A more effective vaccine would be of great benefit in this population. Pneumococcal conjugate vaccines containing serotypes responsible for the majority of cases, such as the investigational 11-valent vaccine, could be considered. Vaccines based on conserved pneumococcal proteins are currently in clinical trials. These vaccines, if safe and effective, should be evaluated in an effort to reduce the disproportionate disease burden among Navajo adults. In addition, further investigation of factors that might place Navajo adults at high risk for IPD is needed. A case-control study of medical and environmental risk factors in this population has recently been completed, and analysis is ongoing (authors' unpublished data). This study may increase our understanding of the elevated disease burden in this population and guide the development of other prevention strategies.
This study has several limitations because of its retrospective design. It is likely that the surveillance system missed some cases of IPD, particularly in the early part of the study period. It is unlikely that missed cases differed in any systematic way from those identified. The incidence rates were calculated by using the cases from 1997 and 1998, the 2 years for which intensive laboratory audits were conducted. If cases were missed, the disease burden among Navajo adults and the magnitude of the increased risk in this population would be underestimated. The analysis of serotype distribution could be affected by the significant proportion of cases for which a pneumococcal isolate was not available for serotyping. However, it is unlikely that there are any systematic differences in serotypes between those cases for which an isolate was recovered and those for which one was not. Some patients may have received PPV23 at clinical sites other than those where we conducted chart reviews. Our estimate of the percentage of case patients who had received PPV23 should be viewed as a minimum estimate.
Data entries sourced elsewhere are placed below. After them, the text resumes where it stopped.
(* ===== verification/FirestoreSafety.v ===== *)
(** * driver/firestore: what no interleaving of moves can break

    Claims are exclusive until they are released, an unexpired lease is not taken
    over, and a unique key has one live job.  The first two are stated of the
    operations, by way of the refinement of FirestoreRefine.v. *)

From S2P Require Import Prelude GoBase Json Codec Driver Memory Firestore FirestoreLaws FirestoreRefine.
From Stdlib Require Import ZArith Lia.

(** ** Frames *)

Section frame.
Context (stamp : Instant → Instant).

Definition writeRef (w : write) : DocRef :=
  match w with WCreate r _ | WUpdate r _ | WMergeQueue r _ | WDelete r => r end.

Lemma applyWrite_frame d w d' r : applyWrite stamp d w = Some d' → writeRef w ≠ r → d' !! r = d !! r.
Proof.
  intros Ha Hr. destruct w as [r' doc|r' us|r' q|r']; simpl in *.
  - destruct (d !! r'); simplify_eq. by rewrite lookup_insert_ne.
  - destruct (d !! r'); simplify_eq/=. by rewrite lookup_insert_ne.
  - simplify_eq. by rewrite lookup_insert_ne.
  - simplify_eq. by rewrite lookup_delete_ne.
Qed.

Lemma commit_frame ws r : ∀ d d', commit stamp ws d = Some d' → Forall (λ w, writeRef w ≠ r) ws → d' !! r = d !! r.
Proof.
  induction ws as [|w ws IH]; intros d d' Hc Hr; [rewrite commit_nil in Hc; by simplify_eq|].
  rewrite commit_cons in Hc. apply Forall_cons in Hr as [Hw Hr].
  destruct (applyWrite stamp d w) as [d1|] eqn:Ha; [|done].
  rewrite (IH _ _ Hc Hr). by eapply applyWrite_frame.
Qed.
Navajo adults have higher rates of IPD than does the general US population. It is likely that Navajo adults are at increased risk for other forms of pneumococcal disease, particularly nonbacteremic pneumococcal pneumonia. Additional research is needed to better understand the causes of this increased risk. Because the effectiveness of PPV23 appears to be limited in this population, new strategies to prevent pneumococcal disease are needed.
We thank the people of the Navajo Nation, and we acknowledge the many people who made this study possible, including the Indian Health Service medical records personnel assisted us with locating records (Gary-Russell King, Marie Chee, Anne Peshlakai, Cythia Begay, June Barbone, Ella Plainfeather, Beverly Becenti, Esther Aviso, Loraine Dohi, Deanna Stewart, and Lilly Holmer), the Indian Health Service laboratory personnel who have supported the surveillance and audits (Joyce Becenti, Colleen Ben, Ron Hickman, and Arlinda Bilagody), the Sage Memorial Hospital personnel (Charlene Begay and Deanna Stewart); the Centers for Disease Control and Prevention staff who guided the study and provided skillful data management (Richard Facklam, Anne Schuchat, Brian Plikaytis, John Walls, and Mindy Perilla), and the many medical students who helped with data collection (Aruna Chandron, Stuart Hannah, Derric Patterson, Sara Quimby, Jin Young Han, David Shellington, and Patrick Deere).
Financial support: National Vaccine Program Office and Wyeth Vaccines.